Société | Des familles syriennes ont trouvé la sécurité en Périgord

 Le préfet de la Dordogne (au centre) est allé à la rencontre de réfugiés syriens et de l'association Aurore qui les accompagne

Lundi, le préfet Frédéric Périssat a souhaité faire le point sur l'accueil des demandeurs d'asile en Dordogne, en allant à la rencontre de l'association Aurore qui aide et qui accompagne des réfugiés afin qu'ils deviennent autonomes. L'association a déjà accueilli une vingtaine de familles, pour la plupart syriennes, soit environ 107 personnes dont 70 enfants en Périgord. Les personnes accueillies sont dans une procédure de réinstallation : elles sont passées par les camps de Jordanie ou du Liban et ont été sélectionnées pour leur vulnérabilité par le Haut commissariat des nations unies aux réfugiés (HCR).

Selon la préfecture de la Dordogne, le nombre de demandeurs d'asile continue de croître rapidement, tous dispositifs d'accueil confondus. Cela se traduit par une augmentation du nombre de places d'accueil. En décembre 2018, il y avait 507 places mises à disposition contre 112 en 2015. 27 devraient être ouvertes cette année, a annoncé Frédéric Périssat, le préfet, lors de sa visite lundi à l'association Aurore à Périgueux, qui aide et qui accompagne des réfugiés afin qu'ils deviennent autonomes. 12 seront consacrées à l'hébergement d'urgence pour demandeurs d'asile, 15 seront ouvertes dans les centres d'accueil des demandeurs d'asile, le temps que la situation administrative des demandeurs soit étudiée. 
L'association Aurore, association nationale créée en 1871, présente dans une quinzaine de départements dont la Dordogne, participe depuis 2016 à l'accueil de ces réfugiés. En Dordogne, dans différentes localités dont Périgueux, Aurore a déjà accueilli 20 familles syriennes, soit environ 107 personnes et 70 enfants. "Pour la plupart, ce sont des familles nombreuses qui ont vécu dans les camps de Jordanie ou du Liban. Elles ont été orientées par le HCR ((Haut commissariat aux réfugiés), car elles ont identifiées comme ayant besoin d'une protection internationale. Dans ces familles, on rencontre de nombreux soucis de santé : nous avons des enfants handicapés, autistes,  des problèmes psychiques, des gens persécutés par le régime en place," explique Philippe Van Melle, le directeur de l'association Aurore en Dordogne. La mission de l'association est de les accompagner sur le plan de la santé, dans les démarches administratives et surtout leur trouver un logement. " Nous travaillons avec les principaux bailleurs sociaux du département.
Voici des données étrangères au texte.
(* ===== verification/AllocInfo.v ===== *)
(** * AllocInfo: the statistics of allocators

    Models [ku/src/allocator/info.rs] as it is built with the option
    [allocator-statistics]: counters of allocated and released amounts, their
    consistency check, and the counters shared between threads, which a sequence
    number guards.  The last part interleaves the single memory accesses of writers
    and of a reader. *)

From Stdlib Require Import ZArith Lia.
From stdpp Require Import base list numbers tactics relations.
From S2P Require Import Prelude Frage.

Open Scope Z_scope.
Open Scope outcome_scope.

(** ** Counters *)

Record Counter := mkCounter { negative : Z; positive : Z }.

#[export] Instance Counter_eq_dec : EqDecision Counter.
Proof. solve_decision. Defined.

Definition counter_new : Counter := mkCounter 0 0.

Definition balance (c : Counter) : outcome Z := unwrap_some (checked_sub (positive c) (negative c)).
Definition counter_is_valid (c : Counter) : bool := negative c <=? positive c.

Definition increase (c : Counter) (value : Z) : outcome Counter :=
  let? p := usize_add (positive c) value in Ok (mkCounter (negative c) p).
Definition decrease (c : Counter) (value : Z) : outcome Counter :=
  let? n := usize_add (negative c) value in Ok (mkCounter n (positive c)).

Definition counter_add_assign (c other : Counter) : outcome Counter :=
  let? n := usize_add (negative c) (negative other) in
  let? p := usize_add (positive c) (positive other) in
  Ok (mkCounter n p).

Definition counter_sub (c rhs : Counter) : outcome Counter :=
  let? n := ok_or (checked_sub (negative c) (negative rhs)) Overflow in
  let? p := ok_or (checked_sub (positive c) (positive rhs)) Overflow in
  Ok (mkCounter n p).

(** ** Statistics *)

Record Info := mkInfo {
  allocated : Counter;
  allocations : Counter;
  pages : Counter;
  requested : Counter;
}.

#[export] Instance Info_eq_dec : EqDecision Info.
Proof. solve_decision. Defined.

Definition info_new : Info := mkInfo counter_new counter_new counter_new counter_new.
Il s'agit  majoritairement de familles nombreuses, nous recherchons donc de grands logements. Pendant les premiers mois, nous assumons le loyer le temps qu'elles perçoivent des allocations," précise le directeur d'Aurore. Autre objectif, multiplier les interactions sociales pour favoriser l'intégration. 

"Bâtir un nouvel avenir pour nos enfants"  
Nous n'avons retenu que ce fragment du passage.